Dengue in Delhi is hogging the spotlight but the situation is pretty bad in several other states as well

Update: 2015-09-24 00:49 GMT
Patients suffering from dengue fever recover at a government hospital in New Delhi (Photo: AP)
What do Delhi’s headline-grabbing Aedes mosquitoes have in common with the city’s equally notorious political aides? To start with, neither feels threatened by mere talk about clean surroundings. Both — the aides and the Aedes — know how to slink into the toniest enclaves and grotty nooks and crannies. Over the past month, however, it is the mosquito species, Aedes aegypti, the prime dengue carrier, which has been causing ripples.
 
In Delhi alone, over 3,000 people have been affected by dengue and the death toll has crossed 20. The disease has stormed the front pages and prime time television. Dengue in Delhi is hogging the spotlight but the situation is pretty bad in several other states as well. The Delhi high court has now stepped in and directed the Aam Aadmi Party-led Delhi government to submit a detailed reply on the funds released to the three municipal corporations to control the spread of the disease. This is among the worst dengue outbreaks in recent times, but the big picture is monotonously familiar.
 
Every monsoon there are outbreaks of all sorts of mosquito-borne and other infectious diseases. Sometimes more people die, sometimes fewer. But each time we act as if the disease has crept in stealthily, whereas we all know why it has happened and what needed to be done to prevent it. Every once in a while, an incident happens which shakes us up. In 2012, Bollywood film maker Yash Chopra died of dengue and the disease became the top talking point for some time. This year, it was the gut-wrenching story of the parents who jumped to their death in Delhi after their seven-year-old son succumbed to dengue. The boy had been turned away by several city hospitals and did not get timely treatment.
 
Ever since, there has been a flurry of activity. Government hospitals have added beds. Doctors have been asked to cancel their leaves. Private hospitals have been told they cannot turn away any emergency dengue cases and are on watch. There is a cap on what private laboratories can charge for tests for dengue. The obvious question — why could this not be done earlier? With the overload of information on dengue outbreaks over the years, one would have imagined that some key lessons would have been learnt and fundamental changes pushed through, not only to deal with dengue but other infectious diseases as well. Sadly, that is not quite the case.
 
What will make change possible? The simple and short answer — political will, funds and micro-planning. The first step to prevent dengue or any other infectious disease from spinning out of control is to have a system in place which emphasises prevention. Take the example of Surat, which exploded on the front pages of newspapers worldwide in the aftermath of a devastating plague in 1994. More than 50 people died and thousands more were forced to flee the city, the hub of India’s diamond and textile industry.
 
Surat used the lessons from the 1994 plague to rejig its health system under dynamic municipal commissioners like S.R. Rao and S. Jagadeesan. Its prevention approach entails employing a network of around 500 health and surveillance workers to routinely check on people, administer medicines and collect data that can help health officials see outbreaks before they are reported in hospitals. Once every fortnight, they visit every home in the city checking for not only malaria, but dengue, chikungunya and filariasis.  

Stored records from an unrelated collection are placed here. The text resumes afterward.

(* ===== verification/FdTable.v ===== *)
(** * The descriptor table of fdio

    Models src/fdio/fdio_slot.cc, the routines of fdio_unistd.cc, fdio.cc, fd.cc, unsafe.cc,
    null.cc, unistd.cc and bsdsocket.cc that use the table, and the references they hold.  An
    fdio object is a number; its reference count is kept by fbl, outside the repository. *)

From stdpp Require Import gmap.
From S2P Require Import Prelude.

(** ** Reference counts *)

(** fbl::RefCounted: an object that was just made has one reference; [Release] says whether
    it took the last one away. *)
Class RefCounted (R : Type) := {
  Adopted : R;
  AddRef : R -> R;
  Release : R -> bool * R;
  IsLastReference : R -> bool;
}.

(** The count is right below [ref_max] references. *)
Class RefCountedLaws (R : Type) `{RefCounted R} := {
  ref_count_of : R -> Z;
  ref_max : Z;
  ref_max_big : 2 ^ 30 <= ref_max;
  Adopted_count : ref_count_of Adopted = 1;
  AddRef_count r : 1 <= ref_count_of r < ref_max -> ref_count_of (AddRef r) = ref_count_of r + 1;
  Release_count r : 1 <= ref_count_of r -> (Release r).1 = (ref_count_of r =? 1) /\ ref_count_of (Release r).2 = ref_count_of r - 1;
  IsLastReference_count r : 1 <= ref_count_of r -> IsLastReference r = (ref_count_of r =? 1);
}.

(** ** State *)

Definition FDIO_MAX_FD : Z := 1024.

(** What a slot holds: nothing, a reservation, or a reference to an object. *)
Inductive slot := Available | Reserved | Allocated (o : Z).

(** The slots of __fdio_global_state. *)
Inductive place := Root | Cwd | Fd (i : Z).

(** The calls of the close hook are recorded: the object, and should_wait. *)
Record fdio_state (R : Type) := {
  root_slot : slot;
  cwd_slot : slot;
  fdtab : list slot;
  objects : gmap Z R;
  closed : list (Z * bool);
}.
Arguments root_slot {R}.
Arguments cwd_slot {R}.
Arguments fdtab {R}.
Arguments objects {R}.
Arguments closed {R}.

Inductive errno := EBADF | EMFILE | EINVAL | of_status (status : Z).

(** -1 with errno, or a result. *)
Inductive int_result := Returns (v : Z) | Fails (e : errno).

Section Table.
Context {R : Type} {RC : RefCounted R}.

Abbreviation FM := (ST (fdio_state R)).

Definition set_objects (f : gmap Z R -> gmap Z R) : FM unit := modify (fun s =>
  {| root_slot := root_slot s; cwd_slot := cwd_slot s; fdtab := fdtab s; objects := f (objects s); closed := closed s |}).

Definition slot_of (p : place) (s : fdio_state R) : option slot :=
  match p with Root => Some (root_slot s) | Cwd => Some (cwd_slot s) | Fd i => if i <? 0 then None else fdtab s !! Z.to_nat i end.
Definition with_slot (p : place) (x : slot) (s : fdio_state R) : fdio_state R :=
  match p with
  | Root => {| root_slot := x; cwd_slot := cwd_slot s; fdtab := fdtab s; objects := objects s; closed := closed s |}
  | Cwd => {| root_slot := root_slot s; cwd_slot := x; fdtab := fdtab s; objects := objects s; closed := closed s |}
  | Fd i => {| root_slot := root_slot s; cwd_slot := cwd_slot s; fdtab := <[Z.to_nat i := x]> (fdtab s); objects := objects s; closed := closed s |}
  end.
(** The table is an array: an index outside it is undefined. *)
Definition read_slot (p : place) : FM slot := x ← gets (slot_of p); lift x.
Definition write_slot (p : place) (x : slot) : FM unit := _ ← read_slot p; modify (with_slot p x).

(** ** References *)

(** A new object, with the reference of its maker. *)
Definition make (o : Z) : FM unit := set_objects <[o := Adopted]>.
(** A copy of a pointer. *)
Definition acquire (o : Z) : FM unit := r ← gets (fun s => objects s !! o); r ← lift r; set_objects <[o := AddRef r]>.
(** The close hook; then the object is deleted. *)
Definition close_and_delete (o : Z) (should_wait : bool) : FM unit :=
  modify (fun s => {| root_slot := root_slot s; cwd_slot := cwd_slot s; fdtab := fdtab s; objects := delete o (objects s); closed := closed s ++ [(o, should_wait)] |}).
(** A pointer goes away; the last one recycles the object. *)
Definition drop_pointer (o : Z) : FM unit :=
  r ← gets (fun s => objects s !! o);
  r ← lift r;
  if (Release r).1 then close_and_delete o false else set_objects <[o := (Release r).2]>.
Definition drop_optional (o : option Z) : FM unit := match o with Some o => drop_pointer o | None => mret tt end.
Definition is_last (o : Z) : FM bool := r ← gets (fun s => objects s !! o); r ← lift r; mret (IsLastReference r).

(** ** Slots *)

Definition slot_get (p : place) : FM (option Z) :=
  x ← read_slot p; match x with Allocated o => acquire o ;; mret (Some o) | _ => mret None end.
Definition slot_release (p : place) : FM (option Z) :=
  x ← read_slot p; match x with Allocated o => write_slot p Available ;; mret (Some o) | _ => mret None end.
(** The pointer is passed by value: it goes away if it is not stored. *)
Definition try_set (p : place) (o : Z) : FM bool :=
  x ← read_slot p; match x with Available => write_slot p (Allocated o) ;; mret true | _ => drop_pointer o ;; mret false end.
Definition slot_replace (p : place) (o : Z) : FM (option Z) :=
  previous ← read_slot p;
  write_slot p (Allocated o) ;;
  match previous with Allocated o => mret (Some o) | _ => mret None end.
Definition try_reserve (p : place) : FM bool :=
  x ← read_slot p; match x with Available => write_slot p Reserved ;; mret true | _ => mret false end.
Definition try_fill (p : place) (o : Z) : FM bool :=
  x ← read_slot p; match x with Reserved => write_slot p (Allocated o) ;; mret true | _ => drop_pointer o ;; mret false end.
Definition release_reservation (p : place) : FM unit :=
  x ← read_slot p; match x with Reserved => write_slot p Available | _ => mret tt end.

(** ** Descriptors, with the lock held *)

(** The loops that try one descriptor after the other; the caller keeps its pointer. *)
Fixpoint set_loop (turns : nat) (fd o : Z) : FM (option Z) :=
  match turns with
  | O => mret None
  | S turns => acquire o ;; b ← try_set (Fd fd) o; if (b : bool) then mret (Some fd) else set_loop turns (fd + 1) o
  end.
Definition set_from (fd o : Z) : FM (option Z) := set_loop (Z.to_nat (FDIO_MAX_FD - fd)) fd o.

Definition bind_to_fd_locked (o : Z) : FM (option Z) := set_from 0 o.

Definition slot_locked (fd : Z) : option place := if (fd <? 0) || (fd >=? FDIO_MAX_FD) then None else Some (Fd fd).
Definition fd_to_io_locked (fd : Z) : FM (option Z) := match slot_locked fd with None => mret None | Some p => slot_get p end.
Definition unbind_from_fd_locked (fd : Z) : FM (option Z) := match slot_locked fd with None => mret None | Some p => slot_release p end.

Definition or_emfile (fd : option Z) : int_result := match fd with Some fd => Returns fd | None => Fails EMFILE end.

(** The result, and the pointer that is dropped without the lock. *)
Definition dup2 (oldfd newfd : Z) : FM (int_result * option Z) :=
  if (newfd <? 0) || (newfd >=? FDIO_MAX_FD) then mret (Fails EBADF, None)
  else
    io ← fd_to_io_locked oldfd;
    match io with
    | None => mret (Fails EBADF, None)
    | Some io => acquire io ;; io_to_close ← slot_replace (Fd newfd) io; drop_pointer io ;; mret (Returns newfd, io_to_close)
    end.

(** [flags_ok] says that the flags are 0 or O_CLOEXEC. *)
Definition dup3 (oldfd newfd : Z) (flags_ok : bool) : FM (int_result * option Z) :=
  if oldfd =? newfd then mret (Fails EINVAL, None) else if negb flags_ok then mret (Fails EINVAL, None) else dup2 oldfd newfd.

Definition dup (oldfd : Z) : FM int_result :=
  io ← fd_to_io_locked oldfd;
  match io with
  | None => mret (Fails EBADF)
  | Some io => fd ← bind_to_fd_locked io; drop_pointer io ;; mret (or_emfile fd)
  end.

(** fcntl with F_DUPFD or F_DUPFD_CLOEXEC. *)
Definition fcntl_dupfd (fd starting_fd : Z) : FM int_result :=
  if starting_fd <? 0 then mret (Fails EINVAL)
  else
    io ← fd_to_io_locked fd;
    match io with
    | None => mret (Fails EBADF)
    | Some io => fd ← set_from starting_fd io; drop_pointer io ;; mret (or_emfile fd)
    end.

(** The caller's pointer is taken over, and dropped without the lock, after the one that was
    replaced. *)
Definition fdio_bind_to_fd (o fd starting_fd : Z) : FM (int_result * option Z) :=
  if ((fd <? 0) && (starting_fd <? 0)) || (fd >=? FDIO_MAX_FD) then mret (Fails EINVAL, None)
  else if fd <? 0 then fd ← set_from starting_fd o; mret (or_emfile fd, None)
  else acquire o ;; io_to_close ← slot_replace (Fd fd) o; mret (Returns fd, io_to_close).

(** The loop of socketpair_create; [found] is the descriptor of the left end. *)
Fixpoint pair_loop (turns : nat) (i left right : Z) (found : option Z) : FM (option (Z * Z)) :=
  match turns with
  | O => mret None
  | S turns =>
      let io := match found with None => left | Some _ => right end in
      acquire io ;;
      b ← try_set (Fd i) io;
      if (b : bool) then
        match found with None => pair_loop turns (i + 1) left right (Some i) | Some l => mret (Some (l, i)) end
      else pair_loop turns (i + 1) left right found
  end.
Definition socketpair_create (left right : Z) : FM (option (Z * Z)) := pair_loop (Z.to_nat FDIO_MAX_FD) 0 left right None.

(** accept4 in its locked parts. *)
Fixpoint reserve_loop (turns : nat) (i : Z) : FM (option Z) :=
  match turns with
  | O => mret None
  | S turns => b ← try_reserve (Fd i); if (b : bool) then mret (Some i) else reserve_loop turns (i + 1)
  end.
Definition accept_reserve : FM (option Z) := reserve_loop (Z.to_nat FDIO_MAX_FD) 0.

(** The loop that looks for another slot: [i] counts, the slot is the one of [nfd]. *)
Fixpoint refill_loop (turns : nat) (i nfd o : Z) : FM (option Z) :=
  match turns with
  | O => mret None
  | S turns => acquire o ;; b ← try_set (Fd nfd) o; if (b : bool) then mret (Some i) else refill_loop turns (i + 1) nfd o
  end.
Definition accept_fill (nfd o : Z) : FM int_result :=
  acquire o ;;
  b ← try_fill (Fd nfd) o;
  if (b : bool) then mret (Returns nfd)
  else fd ← refill_loop (Z.to_nat FDIO_MAX_FD) 0 nfd o; mret (or_emfile fd).

(** fdio_chdir: the old directory is dropped under the lock. *)
Definition chdir_locked (o : Z) : FM unit := previous ← slot_replace Cwd o; drop_optional previous.
(** chroot, once the namespace has its new root; the caller keeps its pointer. *)
Definition chroot_locked (o : Z) : FM (option Z) := acquire o ;; slot_replace Root o.

(** The slot that fdio_iodir reads. *)
Definition iodir_locked (absolute at_cwd : bool) (dirfd : Z) : FM (option Z) :=
  if absolute then slot_get Root else if at_cwd then slot_get Cwd else fd_to_io_locked dirfd.

(** ** Start and end of a process *)

Definition assert_that (b : bool) : FM unit := if b then mret tt else undefined.

(** The descriptors a process is started with: the object, its descriptor, and whether it is
    used for the standard streams.  The result is the pointer for them. *)
Fixpoint init_fds (fds : list (Z * Z * bool)) (use_for_stdio : option Z) : FM (option Z) :=
  match fds with
  | [] => mret use_for_stdio
  | (o, arg_fd, stdio) :: fds =>
      make o ;;
      assert_that (arg_fd <? FDIO_MAX_FD) ;;
      acquire o ;;
      b ← try_set (Fd arg_fd) o;
      assert_that b ;;
      (if (stdio : bool) then drop_optional use_for_stdio ;; init_fds fds (Some o)
       else drop_pointer o ;; init_fds fds use_for_stdio)
  end.

(** [null] is the object that is made when none was given. *)
Definition init_stdio (use_for_stdio : option Z) (null : Z) : FM Z :=
  io ← match use_for_stdio with Some o => mret o | None => make null ;; mret null end;
  acquire io ;; _ ← try_set (Fd 0) io;
  acquire io ;; _ ← try_set (Fd 1) io;
  acquire io ;; _ ← try_set (Fd 2) io;
  mret io.

(** The root directory and the current one, if they could be opened, or the default object. *)
Definition init_dirs (root cwd : option Z) (default_io : Z) : FM unit :=
  let set p o := acquire o ;; b ← try_set p o; assert_that b in
  match root with
  | Some root =>
      make root ;;
      set Root root ;;
      match cwd with
      | Some cwd => make cwd ;; set Cwd cwd ;; drop_pointer cwd ;; drop_pointer root
      | None => make default_io ;; set Cwd default_io ;; drop_pointer root ;; drop_pointer default_io
      end
  | None => make default_io ;; set Root default_io ;; set Cwd default_io ;; drop_pointer default_io
  end.

Definition libc_extensions_init (fds : list (Z * Z * bool)) (null : Z) (root cwd : option Z) (default_io : Z) : FM unit :=
  stdio ← init_fds fds None;
  stdio ← init_stdio stdio null;
  init_dirs root cwd default_io ;;
  drop_pointer stdio.

Fixpoint release_fds (turns : nat) (i : Z) : FM unit :=
  match turns with O => mret tt | S turns => io ← slot_release (Fd i); drop_optional io ;; release_fds turns (i + 1) end.
Definition libc_extensions_fini : FM unit :=
  root ← slot_release Root;
  cwd ← slot_release Cwd;
  release_fds (Z.to_nat FDIO_MAX_FD) 0 ;;
  drop_optional cwd ;;
  drop_optional root.

Definition fdio_state_new : fdio_state R :=
  {| root_slot := Available; cwd_slot := Available; fdtab := replicate (Z.to_nat FDIO_MAX_FD) Available; objects := ∅; closed := [] |}.
End Table.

Most other municipalities in India trail in surveillance, data and human resources. They do door-to-door disease surveillance, but only when there is an outbreak. In Surat it is done round the year and there is strict monitoring. 
 
Prevention is a big piece of preparedness for a health emergency, but equally important is to strengthen crisis response. In a recent column, Shailaja Chandra, former chief secretary, Delhi, pointed out that Delhi’s health department had the responsibility to identify tertiary and secondary care hospitals (both in the government and private sectors) and link them for managing dengue-related medical emergencies. 

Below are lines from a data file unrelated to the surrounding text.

Lemma slots_with p x y s : slot_of p s = Some x -> exists rest, slots s ≡ₚ x :: rest /\ slots (with_slot p y s) ≡ₚ y :: rest.
Proof.
  destruct p as [| |i]; cbn; intros E.
  - injection E as <-. by exists (cwd_slot s :: fdtab s).
  - injection E as <-. exists (root_slot s :: fdtab s). unfold slots. cbn. split; apply perm_swap.
  - destruct (i <? 0); [done|]. unfold slots. cbn. exists (root_slot s :: cwd_slot s :: (take (Z.to_nat i) (fdtab s) ++ drop (S (Z.to_nat i)) (fdtab s))).
    assert (Hi := lookup_lt_Some _ _ _ E). split.
    + rewrite <- (take_drop_middle _ _ _ E) at 1. rewrite <- Permutation_middle. rewrite (Permutation_swap x). by rewrite (Permutation_swap x).
    + rewrite insert_take_drop by done. rewrite <- Permutation_middle. rewrite (Permutation_swap y). by rewrite (Permutation_swap y).
Qed.

Lemma refs_with p x y s held : slot_of p s = Some x -> refs (with_slot p y s) (obj x ++ held) ≡ₚ refs s (obj y ++ held).
Proof.
  intros E. destruct (slots_with p x y s E) as (rest & E1 & E2). unfold refs. rewrite (join_perm _ _ E1), (join_perm _ _ E2).
  change (mjoin (obj <$> y :: rest)) with (obj y ++ mjoin (obj <$> rest)). change (mjoin (obj <$> x :: rest)) with (obj x ++ mjoin (obj <$> rest)).
  rewrite <- !app_assoc. rewrite (Permutation_app_swap_app (obj y)), (Permutation_app_swap_app (obj x)). apply Permutation_app_head, Permutation_app_swap_app.
Qed.

Lemma objects_with p y (s : fdio_state R) : objects (with_slot p y s) = objects s /\ closed (with_slot p y s) = closed s.
Proof. by destruct p. Qed.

But the mechanism has to be put in place in normal times, before a crisis strikes. Delhi has around 20 government hospitals and more than 30 private hospitals that have blood banks. Many of these hospitals, Ms Chandra argues, could have been designated as nodal centres for providing blood components to attached satellite hospitals.
 
What is needed is a coordination template. Public health expert Anant Bhan suggests a transparent mechanism which provides real-time data on availability of beds, ambulances and blood. This needs to be monitored regularly to make sure there is accurate and updated information. During a health emergency, someone who needs urgent medical attention should be able to access this information at once. If a hospital (government or private) lacks the capacity to deal with a patient, there has to be a standardised protocol for transferring a case to another hospital. Otherwise, hospitals will carry on refusing admission to poorer patients.
 
In a health emergency, government hospitals will be stretched. How does one make sure that private hospitals do not deny treatment to any patient brought to it? The government has the authority to ask them for support during emergencies. For this to work smoothly during a crisis, everyone must understand their respective responsibilities. Verbal and adhoc requests are not enough. There have to be written instructions in simple language. 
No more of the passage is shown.